Then just by themselves, in about four days, they precipitate out of solution in tiny particles or "phases", in a microstructure which exhibits much higher mechanical properties (strength and hardness). This process is called natural aging.

A similar process called artificial aging, is produced much more quickly by heating at about 120 to 180 °C (250 to 360 °F).

That is why the complete process is called solutioning and precipitation hardening.

Welding-aluminum of these types, will not only hurt the mechanical properties, but also the corrosion resistance, practically destroying the properties that made them useful in the first place: therefore they are considered non-weldable, except by resistance welding.

Tip!: If an unscrupulous subcontractor attempts to repair weld an unweldable aluminum alloy, against the rules, his mischief will most likely be detected visually after anodizing...
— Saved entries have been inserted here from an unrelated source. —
(** * FSNRedux: scanner, tree aggregator and layout engine

    A shallow embedding of the computational core of FSNRedux
    (packages [internal/fs] and [internal/layout], the scene graph of
    package [scene] and the row list of the tree panel of package [ui])
    together with the properties its specification states about it.

    Conventions used throughout:
    - Go's [int] and [int64] are 64-bit two's complement integers; they are
      modelled by [Z] and every addition is wrapped with [Go.wrap64].
    - A [*fs.Entry] tree is modelled by the inductive type [Fs.Entry]; a
      function that mutates an entry in place returns the updated entry.
    - The scene nodes are shared between a graph, its two indexes and the
      nodes themselves; they live in a store, and a pointer to a scene node
      is its index in the store.
    - What the Go standard library provides ([sort.Slice], [filepath.Join],
      ...) is not part of the repository: it is taken as a parameter
      ([Go.Lib]) and characterised by its documented contract. *)

From Stdlib Require Import ZArith QArith Lia Bool Ascii String.
From Stdlib Require Import Floats.SpecFloat.
From stdpp Require Import base option list sorting strings gmap.

Close Scope Q_scope.
Local Open Scope Z_scope.
Local Set Warnings "-register-all".

(** ** The parts of the Go language and library the code relies on *)
Module Go.

(** [int64] / [int] arithmetic: results are reduced into [-2^63, 2^63). *)
Definition wrap64 (z : Z) : Z := (z + 2 ^ 63) `mod` 2 ^ 64 - 2 ^ 63.
Definition add64 (a b : Z) : Z := wrap64 (a + b).
Definition in_int64 (z : Z) : Prop := - 2 ^ 63 ≤ z < 2 ^ 63.

(** [total += x] over a slice of [int64], starting from [acc]. *)
Definition sum64_from (acc : Z) (xs : list Z) : Z := foldl add64 acc xs.
Definition sum64 (xs : list Z) : Z := sum64_from 0 xs.

(** The exact (unbounded) sum, for comparison. *)
Definition sumZ (xs : list Z) : Z := foldr Z.add 0 xs.

(** [time.Time] values are opaque to the code under study. *)
Definition Time := Z.
Definition zeroTime : Time := 0.
(** X29. [markNotificationAsRead] throws "Notification not found"
    exactly when no notification has the id, and then leaves the store
    as it was; otherwise it returns the first row with the id, marked
    read, and that row is in the table afterwards. *)
Theorem markNotificationAsRead_result (id : Z) (st : Store) :
  match getNotification st id with
  | None =>
      markNotificationAsRead id st
      = (inl (JsError "Notification not found"), st)
  | Some n =>
      fst (markNotificationAsRead id st) = inr (set_isRead n)
      /\ In (set_isRead n) (notifications (snd (markNotificationAsRead id st)))
      /\ List.length (notifications (snd (markNotificationAsRead id st)))
         = List.length (notifications st)
  end.
Proof.
  unfold markNotificationAsRead. cbv zeta.
  rewrite (filter_selected_mark (fun n => Notification.id n =? id))
    by reflexivity.
  destruct (getNotification st id) as [n|] eqn:E.
  - pose proof (first_row_filter_Some _ _ _ E) as [Hin Hid].
    unfold getNotification in E.
    destruct (filter (fun n => Notification.id n =? id) (notifications st))
      as [|n0 rest]; [discriminate|].
    cbn [limit firstn first_row hd_error] in E. injection E as ->.
    cbn [map fst snd notifications set_notifications].
    split; [reflexivity|]. split; [|apply length_map].
    apply in_map_iff. exists n. rewrite Hid. split; [reflexivity | exact Hin].
  - apply first_row_filter_None in E.
    rewrite (filter_none _ _ (existsb_all_false _ _ E)). cbn [map].
    rewrite (map_unselected _ _ _ E), set_notifications_same. reflexivity.
Qed.
(** * tree.py: a directory walker and its renderer

    A shallow embedding of [tree.py] (classes [Item], [Tree], [GraphTree])
    together with the parts of the Python runtime it calls: string
    comparison, [sorted], [pathlib.Path], [fnmatch.fnmatch] and [print].

    Python values are represented as follows.
    - [str] is a list of Unicode code points ([N]); comparison of two
      [str] is the lexicographic comparison of code points.
    - [pathlib.Path] is the list of its components below the root ["/"].
    - exceptions are values of [exn]; a call that may raise returns a
      [result].
    - the file system is a record of the queries the walker performs,
      each of which may raise; every query is logged, which gives a
      meaning to "visited".
    - the items are values of [Item]; for the renderer they are also held
      as objects in a store, where a program can assign to them. *)

From Stdlib Require Import String Ascii.
From Stdlib Require Import List ZArith NArith Lia Bool.
From Stdlib Require Import Sorting.Sorted Sorting.Permutation.
Import ListNotations.

Set Implicit Arguments.
Local Open Scope list_scope.

(** ** Strings *)

Module Str.

Definition char := N.
Definition str := list char.

(** An ASCII literal as a Python [str]. *)
Definition lit (s : string) : str := map N_of_ascii (list_ascii_of_string s).

Definition eqb (a b : str) : bool :=
  if list_eq_dec N.eq_dec a b then true else false.

(** Lexicographic comparison of sequences, as Python does it for [str],
    [list] and [tuple]. *)
Fixpoint lex_compare {A} (cmp : A -> A -> comparison) (a b : list A) : comparison :=
  match a, b with
  | [], [] => Eq
  | [], _ :: _ => Lt
  | _ :: _, [] => Gt
  | x :: a', y :: b' =>
      match cmp x y with
      | Eq => lex_compare cmp a' b'
      | c => c
      end
  end.

Definition compare : str -> str -> comparison := lex_compare N.compare.
Definition ltb (a b : str) : bool :=
  match compare a b with Lt => true | _ => false end.
Definition le (a b : str) : Prop := compare a b <> Gt.

End Str.

Import Str.

(** ** Exceptions *)

Inductive exn :=
| OSError (path : list str)      (* FileNotFoundError, NotADirectoryError, ... *)
| RecursionError
| RuntimeError                   (* the symlink loop of Path.resolve *)
| ValueError (msg : str)
| AttributeError
| IndexError
| re_error.

Inductive result (A : Type) :=
| Ok (a : A)
| Raise (e : exn).
Arguments Ok {A} a.
Arguments Raise {A} e.

Definition rbind {A B} (r : result A) (k : A -> result B) : result B :=
  match r with
  | Ok a => k a
  | Raise e => Raise e
  end.

Declare Scope result_scope.
Delimit Scope result_scope with result.
Notation "x <-- r ;; k" := (rbind r (fun x => k))
  (at level 100, r at next level, right associativity) : result_scope.

(** ** fnmatch

    [fnmatch.fnmatch] as CPython implements it: [fnmatch.translate] turns
    the shell pattern into a regular expression, which [re.compile]
    parses and [match] runs.  The model keeps the stages.  The regular
    expression is kept as a list of pieces instead of text, and the text
    of a character set as a list of tokens in which a backslash-escaped
    character is already a literal.  Two calls can raise: an index into
    an empty list or string ([IndexError]) and the parser of sets on a
    reversed range ([re.error]). *)

Module Fnmatch.

Local Open Scope N_scope.
Local Open Scope result_scope.

Definition STAR_c : char := 42.       (* '*' *)
Definition QMARK_c : char := 63.      (* '?' *)
Definition LBRACKET_c : char := 91.   (* '[' *)
Definition RBRACKET_c : char := 93.   (* ']' *)
Definition BANG_c : char := 33.       (* '!' *)
Definition HYPHEN_c : char := 45.     (* '-' *)

(** One token of the text between [[] and []]: a literal character, plain
    or escaped ([\\], [\-], [\&], [\~], [\|], [\^], [\[]), or the bare
    hyphen that [translate] puts between two chunks. *)
Inductive class_tok :=
| CLit (c : char)
| CDash.

(** The elements of [res] in [translate]. *)
Inductive re_piece :=
| STAR
| AnyChar                                   (* '.' under (?s) *)
| Never                                     (* '(?!)' *)
| Literal (c : char)                        (* re.escape(c) *)
| CharSet (negate : bool) (body : list class_tok).   (* '[' stuff ']' *)

(** [j < n and pat[j] == c] *)
Definition char_at (s : str) (j : nat) (c : char) : bool :=
  match nth_error s j with
  | Some x => x =? c
  | None => false
  end.

(** [s.find(c, start)]: the least index [>= start] that holds [c]. *)
Fixpoint find (c : char) (s : str) (start : nat) : option nat :=
  match s with
  | [] => None
  | x :: s' =>
      match start with
      | S k => option_map S (find c s' k)
      | O => if x =? c then Some O else option_map S (find c s' O)
      end
  end.

(** The search of the closing bracket; [rest] is [pat[i:]], the text after
    the opening bracket, and the result is [j - i].
<<
    j = i
    if j < n and pat[j] == '!': j = j+1
    if j < n and pat[j] == ']': j = j+1
    while j < n and pat[j] != ']': j = j+1
>> *)
Definition close_index (rest : str) : option nat :=
  let j := O in
  let j := if char_at rest j BANG_c then S j else j in
  let j := if char_at rest j RBRACKET_c then S j else j in
  find RBRACKET_c rest j.
(** * HierBasis: the hierarchical proximal operator and the additive fitter

    A shallow embedding of [src/helper_functions.cpp] (package HierBasis):
    [cpp_max], [GetProxOne], [GetProx], [solveHierBasis] with its lambda
    path and its default [max_lambda], and the block coordinate descent of
    [FitAdditive].

    Numbers.  A C++ [double] is modelled by the type [double] below: a real
    number, or one of the IEEE 754 special values +inf, -inf and NaN.  The
    arithmetic on finite values is exact (no rounding, no overflow, a single
    zero); the special values follow IEEE 754, so that the divisions by a zero
    norm that the source performs are computed as the machine computes them.
    The statements about values are about finite inputs, given as lists of
    real numbers: NaN and infinite inputs are outside the data model of the
    specification.  The statements proved on this embedding are those that
    rounding does not decide: bounds, signs, exact zeros, shapes, errors and
    the structure of the loops.  Where rounding decides, the same code is
    run on binary64 numbers (the functions whose names end in [64]).  An
    [int] is an integer of [Z] or a natural number; the counter of
    [FitAdditive] stays within the range of an [int] when [max_iter] does.

    Containers.  An [arma::vec] is a list; an [arma::mat] is its number of
    rows and the list of its columns (Armadillo stores matrices column by
    column); an [arma::cube] is the list of its slices.  Armadillo raises an
    error on an index out of bounds and on operands whose sizes do not
    conform; the embedding returns [None] there.

    Armadillo.  [norm], [max], [linspace], [sum], the products and the
    element-wise operations are Armadillo's; they are embedded as
    Armadillo documents them.  The QR factorization and the triangular
    solve of [solveHierBasis] are LAPACK's; they are parameters of the
    function. *)

From Corelib Require Import PrimFloat.
From Stdlib Require Import Reals Lra Lia List Bool ZArith Sorted.
Import ListNotations.
(** Whenever the fetch of a symbol fails and another symbol follows, the
    bulk loader sends the next request without any pause. *)
Lemma bulk_loop_no_pause_after_failure range symbol next rest results w :
  fetch_historical (provider w) symbol (Some range) = None ->
  paced 1000
    (trace (snd (bulk_loop range (symbol :: next :: rest) results w)))
    = false.
Proof.
  intro Hf.
  destruct (bulk_step_on_failed_fetch range symbol results w Hf)
    as (Hres & _ & _ & _ & _ & Htr).
  simpl bulk_loop. unfold bind at 1.
  destruct (bulk_step range symbol results w) as [c w1].
  simpl in Hres, Htr. subst c.
  destruct (bulk_step_starts_with_request range next
              (results ++ [BulkLoadResult.mk symbol None Status.failed
                             (Some ("Fallo al obtener precios históricos para "
                                    ++ symbol)%string)]) w1)
    as (later & Ht2).
  unfold bind.
  destruct (bulk_step range next _ w1) as [[acc|e] w2]; simpl in Ht2.
  - destruct (preserves_bulk_loop _ (trace_extends_invariant w2) range rest
                acc w2 (trace_extends_refl w2)) as (later3 & ->).
    rewrite Ht2, Htr. unfold paced.
    rewrite <- !app_assoc. simpl.
    apply (unpaced_pattern 1000 _ _ _ _ (later ++ later3)). lia.
  - simpl. rewrite Ht2, Htr. unfold paced.
    rewrite <- !app_assoc. simpl.
    apply (unpaced_pattern 1000 _ _ _ _ later). lia.
Qed.

(** C7 (the code departs from it): loading ZZZZ, for which the provider
    has nothing, and then AAPL, the bulk loader requests AAPL right after
    the failure of ZZZZ, with no pause in between; its only pause comes
    after AAPL.  The daily driver, on the same two symbols, pauses after
    each. *)
Theorem C7_bulk_load_no_pause_after_failure :
  let bulk :=
    snd (loadBulkHistoricalData ["ZZZZ"; "AAPL"] None
           (fresh_world stub_provider 0)) in
  let daily := snd (executeDailyClose two_assets_world) in
  trace bulk =
    [EvHttpGet "https://query1.finance.yahoo.com/v8/finance/chart/ZZZZ?range=5y&interval=1wk";
     EvConsoleError "Error extrayendo precios históricos para ZZZZ:";
     EvConsoleError "Error procesando ZZZZ:";
     EvHttpGet "https://query1.finance.yahoo.com/v8/finance/chart/AAPL?range=5y&interval=1wk";
     EvDb (AssetUpsert "AAPL");
     EvDb (PriceCreateMany 2);
     EvSleep 1000]
  /\ paced 1000 (trace bulk) = false
  /\ filter (fun e => match e with EvHttpGet _ | EvSleep _ => true | _ => false end)
       (trace daily) =
       [EvHttpGet "https://query1.finance.yahoo.com/v8/finance/chart/ZZZZ";
        EvSleep 1000;
        EvHttpGet "https://query1.finance.yahoo.com/v8/finance/chart/AAPL";
        EvSleep 1000]
  /\ paced 1000 (trace daily) = true.
Proof. vm_compute. repeat split. Qed.
(** The last loop of the merge: append the last sample of every strand. *)
Fixpoint append_last (L : list strand) (totalpoints : list (list pt))
    : result (list (list pt)) :=
  match L, totalpoints with
  | [], _ => Ok []
  | Lj :: L', tpj :: tp' =>
      s <- index_last Lj ;;
      r <- append_last L' tp' ;;
      Ok ((tpj ++ [pt_of (snd s)]) :: r)
  | _ :: _, [] => Raise IndexError
  end.

(** Every pass of the [while] loop moves the index of at least one strand,
    so the number of samples bounds the number of passes. *)
Definition merge_fuel (L : list strand) : nat := length (concat L).

(** [totalpoints], as it stands at source line 86 *)
Definition merge (L : list strand) : result (list (list pt)) :=
  ts <- mapM (fun Lk => s <- index Lk 1 ;; Ok (fst s)) L ;;
  i <- min_list ts ;;
  tp0 <- mapM (fun a => s <- index a 0 ;; Ok [pt_of (snd s)]) L ;;
  let indices := map (fun _ => 1%nat) L in
  tp <- merge_loop (merge_fuel L) L i tp0 indices ;;
  append_last L tp.

(** *** Crossings of one slice (source lines 89-101) *)

(** A recorded crossing [[t, k, j, -s]] *)
Definition crossing : Type := (Qc * nat * nat * Z)%type.

Definition c_t (c : crossing) : Qc := let '(t, _, _, _) := c in t.
Definition c_k (c : crossing) : nat := let '(_, k, _, _) := c in k.
Definition c_j (c : crossing) : nat := let '(_, _, j, _) := c in j.
Definition c_sign (c : crossing) : Z := let '(_, _, _, s) := c in s.

(** The body of the inner loop [for k in range(j)]: what it appends to
    [cruces] for the pair [k < j]. *)
Definition crossing_at (l1 l2 : list pt) (j k : nat) : result (list crossing) :=
  l2j <- index l2 j ;;
  l2k <- index l2 k ;;
  if pt_ltb l2j l2k then
    l1j <- index l1 j ;;
    l1k <- index l1 k ;;
    t <- div (fst l1j - fst l1k) (fst l2k - fst l1k + fst l1j - fst l2j) ;;
    let s := cmp (snd l1k * (1 - t) + t * snd l2k)
                 (snd l1j * (1 - t) + t * snd l2j) in
    Ok [(t, k, j, (- s)%Z)]
  else Ok [].

(** [cruces] after the two nested [for] loops *)
Definition find_cruces (l1 l2 : list pt) : result (list crossing) :=
  r <- mapM (fun j =>
               r <- mapM (crossing_at l1 l2 j) (seq 0 j) ;; Ok (concat r))
            (seq 0 (length l2)) ;;
  Ok (concat r).

(** *** Resolving the crossings of one slice (source lines 102-115) *)

(** The tuple [(P(c[2]+1) - P(c[1]+1), c[1], c[2], c[3])] *)
Definition cross : Type := (Z * nat * nat * Z)%type.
Other heat treatable alloys (of 6xxx class) are weldable but the properties should be restored after welding, if required, by renewed heat treatment.

Both Heat Treatable and Non Heat Treatable Aluminum Alloys in sheet form can be usually welded by Resistance Spot Welding (RSW).
An Article on Inserted strips in Resistance Spot Welding was published (3) in Issue 136 of Practical Welding Letter for December 2014.
Click on PWL#136 to see it.

Cast Aluminum Alloys can also be classified according to their specific weldability. Welding-aluminum alloy castings for repair can be done in certain cases only before hardening by heat treatment.

Find additional information on these subjects in the page on Aluminum Welding.

Dip Brazing of aluminum alloys is briefly reviewed in a related page on Brazing Heating.

See also our NEW Page on Brazing Aluminum.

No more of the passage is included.